━━ RECORDS TO USE

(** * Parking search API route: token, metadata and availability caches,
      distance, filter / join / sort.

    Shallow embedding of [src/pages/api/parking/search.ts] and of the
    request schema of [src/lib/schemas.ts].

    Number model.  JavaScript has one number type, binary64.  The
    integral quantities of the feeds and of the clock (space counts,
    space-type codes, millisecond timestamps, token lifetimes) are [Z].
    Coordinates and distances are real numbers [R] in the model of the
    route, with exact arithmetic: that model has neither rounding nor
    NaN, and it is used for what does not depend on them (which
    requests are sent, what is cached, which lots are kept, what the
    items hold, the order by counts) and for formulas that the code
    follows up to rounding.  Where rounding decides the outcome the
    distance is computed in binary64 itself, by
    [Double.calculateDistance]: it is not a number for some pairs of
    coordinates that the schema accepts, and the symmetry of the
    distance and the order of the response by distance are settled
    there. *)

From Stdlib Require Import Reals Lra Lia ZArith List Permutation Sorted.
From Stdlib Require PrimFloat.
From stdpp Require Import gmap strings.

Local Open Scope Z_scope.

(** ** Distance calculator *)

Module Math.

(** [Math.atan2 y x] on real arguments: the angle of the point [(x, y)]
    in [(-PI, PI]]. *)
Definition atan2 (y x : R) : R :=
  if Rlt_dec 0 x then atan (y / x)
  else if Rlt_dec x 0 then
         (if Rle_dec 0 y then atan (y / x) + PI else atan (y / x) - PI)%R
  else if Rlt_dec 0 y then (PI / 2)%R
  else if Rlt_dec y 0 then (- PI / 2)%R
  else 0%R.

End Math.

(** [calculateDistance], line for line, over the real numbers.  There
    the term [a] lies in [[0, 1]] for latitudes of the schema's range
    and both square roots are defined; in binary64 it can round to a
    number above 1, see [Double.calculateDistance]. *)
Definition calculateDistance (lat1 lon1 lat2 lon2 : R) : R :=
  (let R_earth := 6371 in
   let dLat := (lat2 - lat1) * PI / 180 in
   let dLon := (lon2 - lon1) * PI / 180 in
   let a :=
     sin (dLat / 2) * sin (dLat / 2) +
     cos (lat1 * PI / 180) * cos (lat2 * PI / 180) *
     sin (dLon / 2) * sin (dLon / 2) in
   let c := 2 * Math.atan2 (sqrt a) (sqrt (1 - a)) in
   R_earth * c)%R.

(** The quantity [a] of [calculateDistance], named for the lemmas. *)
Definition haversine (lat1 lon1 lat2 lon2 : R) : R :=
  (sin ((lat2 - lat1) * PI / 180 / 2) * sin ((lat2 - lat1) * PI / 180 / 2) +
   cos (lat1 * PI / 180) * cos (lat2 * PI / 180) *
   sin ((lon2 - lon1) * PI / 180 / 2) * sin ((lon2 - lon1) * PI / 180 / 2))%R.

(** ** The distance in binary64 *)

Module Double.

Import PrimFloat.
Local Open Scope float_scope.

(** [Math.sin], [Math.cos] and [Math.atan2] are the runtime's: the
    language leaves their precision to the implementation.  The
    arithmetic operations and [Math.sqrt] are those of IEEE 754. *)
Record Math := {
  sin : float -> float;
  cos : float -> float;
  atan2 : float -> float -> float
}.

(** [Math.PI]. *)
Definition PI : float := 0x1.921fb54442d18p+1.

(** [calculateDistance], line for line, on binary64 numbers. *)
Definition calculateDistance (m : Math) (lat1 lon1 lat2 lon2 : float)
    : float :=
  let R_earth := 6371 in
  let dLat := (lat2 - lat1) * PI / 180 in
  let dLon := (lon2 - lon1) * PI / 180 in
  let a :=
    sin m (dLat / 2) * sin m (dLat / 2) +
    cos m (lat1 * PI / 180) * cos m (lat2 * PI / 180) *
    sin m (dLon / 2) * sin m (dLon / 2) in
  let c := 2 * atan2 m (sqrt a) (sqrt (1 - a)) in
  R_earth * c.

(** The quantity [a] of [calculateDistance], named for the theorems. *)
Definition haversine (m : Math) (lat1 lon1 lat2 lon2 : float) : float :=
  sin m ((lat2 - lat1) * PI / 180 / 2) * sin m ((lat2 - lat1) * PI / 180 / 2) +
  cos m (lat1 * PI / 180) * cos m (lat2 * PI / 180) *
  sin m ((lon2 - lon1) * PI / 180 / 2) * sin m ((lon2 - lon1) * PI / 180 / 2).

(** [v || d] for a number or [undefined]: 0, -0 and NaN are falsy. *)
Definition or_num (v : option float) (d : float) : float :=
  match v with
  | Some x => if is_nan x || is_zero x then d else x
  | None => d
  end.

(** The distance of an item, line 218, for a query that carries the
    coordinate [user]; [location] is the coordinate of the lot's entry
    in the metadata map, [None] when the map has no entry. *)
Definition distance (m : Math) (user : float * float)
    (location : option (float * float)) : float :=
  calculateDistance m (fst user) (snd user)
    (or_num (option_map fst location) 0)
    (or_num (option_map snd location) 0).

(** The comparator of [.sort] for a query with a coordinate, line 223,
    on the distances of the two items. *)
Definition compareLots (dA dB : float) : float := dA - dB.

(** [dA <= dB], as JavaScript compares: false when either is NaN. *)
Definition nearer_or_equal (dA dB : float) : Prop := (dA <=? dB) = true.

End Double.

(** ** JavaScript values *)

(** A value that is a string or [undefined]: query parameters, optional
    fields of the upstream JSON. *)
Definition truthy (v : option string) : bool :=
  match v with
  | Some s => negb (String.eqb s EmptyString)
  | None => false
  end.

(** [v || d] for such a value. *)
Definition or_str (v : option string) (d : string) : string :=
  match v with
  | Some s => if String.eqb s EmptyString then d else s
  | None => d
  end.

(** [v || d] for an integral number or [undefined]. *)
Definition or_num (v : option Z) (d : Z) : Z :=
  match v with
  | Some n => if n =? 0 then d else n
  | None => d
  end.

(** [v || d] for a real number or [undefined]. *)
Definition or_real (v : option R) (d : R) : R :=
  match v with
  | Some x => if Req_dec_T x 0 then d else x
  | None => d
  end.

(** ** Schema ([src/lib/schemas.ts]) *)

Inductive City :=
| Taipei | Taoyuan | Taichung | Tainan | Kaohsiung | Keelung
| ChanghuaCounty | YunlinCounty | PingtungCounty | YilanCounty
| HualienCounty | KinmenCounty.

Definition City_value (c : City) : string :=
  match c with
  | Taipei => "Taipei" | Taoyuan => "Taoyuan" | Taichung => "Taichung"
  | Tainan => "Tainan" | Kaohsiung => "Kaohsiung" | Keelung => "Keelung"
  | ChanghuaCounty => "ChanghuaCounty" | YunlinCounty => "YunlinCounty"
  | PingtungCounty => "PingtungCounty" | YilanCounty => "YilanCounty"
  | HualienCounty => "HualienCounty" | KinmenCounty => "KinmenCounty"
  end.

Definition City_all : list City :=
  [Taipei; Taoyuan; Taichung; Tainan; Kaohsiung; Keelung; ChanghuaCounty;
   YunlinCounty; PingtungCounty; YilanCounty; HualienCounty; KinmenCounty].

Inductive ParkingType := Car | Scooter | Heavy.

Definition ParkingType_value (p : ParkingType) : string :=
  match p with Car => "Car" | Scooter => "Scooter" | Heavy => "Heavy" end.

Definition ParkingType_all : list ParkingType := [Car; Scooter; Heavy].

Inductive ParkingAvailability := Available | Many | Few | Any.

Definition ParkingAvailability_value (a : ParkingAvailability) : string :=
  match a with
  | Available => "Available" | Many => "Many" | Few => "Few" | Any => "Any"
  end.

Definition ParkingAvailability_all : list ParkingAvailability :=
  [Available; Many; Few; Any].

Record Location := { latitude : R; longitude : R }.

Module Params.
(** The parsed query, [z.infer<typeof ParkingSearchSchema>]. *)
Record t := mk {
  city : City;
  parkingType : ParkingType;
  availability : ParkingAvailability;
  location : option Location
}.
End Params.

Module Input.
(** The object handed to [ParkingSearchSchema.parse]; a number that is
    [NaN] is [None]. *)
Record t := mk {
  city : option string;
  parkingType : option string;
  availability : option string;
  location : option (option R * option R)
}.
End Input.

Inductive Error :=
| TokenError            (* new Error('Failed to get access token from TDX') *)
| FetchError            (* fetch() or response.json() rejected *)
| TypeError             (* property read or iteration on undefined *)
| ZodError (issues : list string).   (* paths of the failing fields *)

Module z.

━━━━

WORK TASK =>
Every line above from the line with "(** [calculateDistance], line for line, over" to the line with "sin (dLat / 2) * sin (dLat / 2) +", both included, must be reproduced exactly, and no other line may appear.

RESPONSE AREA =>
(** [calculateDistance], line for line, over the real numbers.  There
    the term [a] lies in [[0, 1]] for latitudes of the schema's range
    and both square roots are defined; in binary64 it can round to a
    number above 1, see [Double.calculateDistance]. *)
Definition calculateDistance (lat1 lon1 lat2 lon2 : R) : R :=
  (let R_earth := 6371 in
   let dLat := (lat2 - lat1) * PI / 180 in
   let dLon := (lon2 - lon1) * PI / 180 in
   let a :=
     sin (dLat / 2) * sin (dLat / 2) +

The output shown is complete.